Para os acadêmicos de medicina, a experiência está sendo válida, principalmente pelo conhecimento da realidade de alguns municípios do Estado, que antes já era crítica e que as enchentes somente evidenciaram. “É uma situação importante que a gente está vivenciando, acho que seria interessante, apesar de não ser voluntariado, todo estudante de medicina ter essa experiência, porque quando saímos da Faculdade escolhemos nossa especialidade, e muitas vezes não temos contato com a realidade da nossa cidade e do nosso Estado como um todo. Está sendo muito importante, principalmente porque tem algo fundamental que é a preceptoria do nosso lado, cumprindo a parte do internato, que é uma coisa que estaríamos fazendo dentro do hospital, mas que está sendo muito útil aqui na cidade” explica a aluna do sexto ano de medicina, Letícia Januzi.
As ações de saúde continuam sendo realizadas, tentando suprir da melhor forma as necessidades das famílias. No momento, três estão sendo desenvolvidas: assistência, com os alunos do internato, às quintas e sextas em Murici e Branquinha, saúde mental, nas mesmas cidades e com o auxílio dos Médicos Sem Fronteiras, às segundas, quartas e sábados e em educação e saúde, onde serão abordadas questões de epidemiologia, cuidados com a água e a alimentação, ação geralmente realizada aos sábados.
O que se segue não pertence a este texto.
(** ** Sprites that cannot be used *)

(** X2: a sprite path that exists but is not a readable image. The sprite
    script, quick-convert and the operator catch the loader's exception,
    print or report it and return False (CANCELLED), building nothing; the
    character script does not catch it: the RuntimeError escapes from
    [load_sprite_image]. *)
Theorem unreadable_sprite (w : World) (p out method : string) (depth : Q)
    (n : node) :
  fs w !! p = Some n -> is_image n = false ->
  SpriteTo3D.create_3d_from_sprite p out depth method w
  = (Ret false,
     set_stdout (fun l => l ++ [[Str "Loading sprite: "; Str p];
                                [Str "Error loading image: "; Exc RuntimeError]]) w)
  /\ QuickConvert.convert_sprite_to_3d p out depth method w
     = (Ret false,
        set_stdout (fun l => l ++ [[Str "ERROR: Failed to load image: ";
                                    Exc RuntimeError]])
          (set_active None (set_objects (fun _ => []) w)))
  /\ Addon.execute (Addon.mkOperator p depth method) w
     = (Ret Addon.CANCELLED,
        set_reports (fun l => l ++ [("ERROR", [Str "Failed to load image: ";
                                               Str p])]) w)
  /\ CharacterTo3D.create_billboard_character p out method depth w
     = (Raise RuntimeError,
        set_stdout (fun l => l ++ [[Str "Loading character sprite: "; Str p]]) w).
Proof.
  destruct w; cbn [fs]; intros Hp Hn.
  unfold SpriteTo3D.create_3d_from_sprite, QuickConvert.convert_sprite_to_3d,
    Addon.execute, CharacterTo3D.create_billboard_character,
    CharacterTo3D.load_sprite_image.
  cbn [Addon.self_filepath].
  destruct n; try discriminate.
  all: repeat split; run; rewrite <- ?app_assoc; reflexivity.
Qed.

Lemma unreadable_sprite_witness :
  let w := read_only_session in
  let p := "broken.png" in
  SpriteTo3D.create_3d_from_sprite p "out.glb" 0.5 "extrude" w
  = (Ret false,
     set_stdout (fun l => l ++ [[Str "Loading sprite: "; Str p];
                                [Str "Error loading image: "; Exc RuntimeError]]) w)
  /\ QuickConvert.convert_sprite_to_3d p "out.glb" 0.5 "extrude" w
     = (Ret false,
        set_stdout (fun l => l ++ [[Str "ERROR: Failed to load image: ";
                                    Exc RuntimeError]])
          (set_active None (set_objects (fun _ => []) w)))
  /\ Addon.execute (Addon.mkOperator p 0.5 "extrude") w
     = (Ret Addon.CANCELLED,
        set_reports (fun l => l ++ [("ERROR", [Str "Failed to load image: ";
                                               Str p])]) w)
  /\ CharacterTo3D.create_billboard_character p "out.glb" "extrude" 0.5 w
     = (Raise RuntimeError,
        set_stdout (fun l => l ++ [[Str "Loading character sprite: "; Str p]]) w).
Proof.
  apply (unreadable_sprite read_only_session "broken.png" "out.glb" "extrude"
           0.5 Unreadable).
  - reflexivity.
  - reflexivity.
Defined.

(** X3: an image whose height reads as 0. Every conversion stops at
    [aspect = width / height] with an uncaught ZeroDivisionError: the image
    data-block has been created, nothing else has been built or written. *)
Theorem zero_height_sprite (w : World) (p out method : string) (depth : Q)
    (wd : Z) :
  fs w !! p = Some (ImageFile wd 0) ->
  let loaded := set_images (fun l => l ++ [mkImage p (wd, 0%Z)]) w in
  SpriteTo3D.create_3d_from_sprite p out depth method w
  = (Raise ZeroDivisionError,
     set_stdout (fun l => l ++ [[Str "Loading sprite: "; Str p]]) loaded)
  /\ CharacterTo3D.create_billboard_character p out method depth w
     = (Raise ZeroDivisionError,
        set_stdout (fun l => l ++ [[Str "Loading character sprite: "; Str p]])
          loaded)
  /\ QuickConvert.convert_sprite_to_3d p out depth method w
     = (Raise ZeroDivisionError,
        set_active None (set_objects (fun _ => []) loaded))
  /\ Addon.execute (Addon.mkOperator p depth method) w
     = (Raise ZeroDivisionError, loaded).
Proof.
  destruct w; cbn [fs]; intros Hp.
  unfold SpriteTo3D.create_3d_from_sprite, QuickConvert.convert_sprite_to_3d,
    Addon.execute, CharacterTo3D.create_billboard_character,
    CharacterTo3D.load_sprite_image.
  cbn [Addon.self_filepath].
  repeat split; run; reflexivity.
Qed.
Um grande empecilho para a continuidade das assistências é a falta de auxílio mais efetivo dos órgãos competentes, o que faz as equipes correrem o risco de realizar funções paliativas que seriam de obrigação das prefeituras. “Vamos fazer agora uma reunião com o grupo todo, geral, para se discutir quais ações vão ser feitas ao longo do tempo. A idéia é que as de assistência, com os alunos “sextanistas” da FAMED, aconteçam no máximo até o mês de outubro, porque há a possibilidade do nosso grupo estar realizando uma ação que é de competência do município. Então, nós temos que nos eximir dessa competência e fazer com que o município assuma a responsabilidade de contratar mais profissionais para desenvolvimento dessas ações”, afirma o professor Waldemar Neves, Coordenador de Extensão da FAMED.
O empenho da Universidade em atender, por intermédio de seus projetos e de suas faculdades as populações dos municípios atingidos, chegou ao ápice no dia 11 de setembro, quando aconteceu na Tenda Cultural Estudantil o I Fórum Social em Defesa da Vida de Alagoas, direcionado para a discussão das necessidades das vítimas das chuvas. No evento, lideranças sociais das cidades atingidas tiveram a oportunidade de expor seus problemas para a comunidade acadêmica, que se comprometeu em fazer valer as discussões que aconteceram na manhã e na tarde do Fórum, que serviu também como oportunidade para uma interação com essas famílias, realizando uma política de reinserção social.
A realização do Fórum vem atender aos interessados mais urgentes em todo o processo de auxílio, as vítimas das chuvas, que seguem sobrevivendo a situação de calamidade que estão inseridos, alheios muitas vezes às decisões essenciais que são tomadas em relação ao seu destino. Mais importante do que medidas profiláticas, seriam ações rápidas dos responsáveis por cada cidade e pelo Estado, não só em resolver o problema mais básico, de moradia, como também de fazer-lhes acreditar de novo em uma possibilidade de vida estável, onde não se sintam como um imenso e amorfo problema a ser resolvido, empurrado com a barriga ou varrido para debaixo do tapete, principalmente quando estão vulneráveis às mais diversas e genéricas promessas, tão comuns em ano de eleição.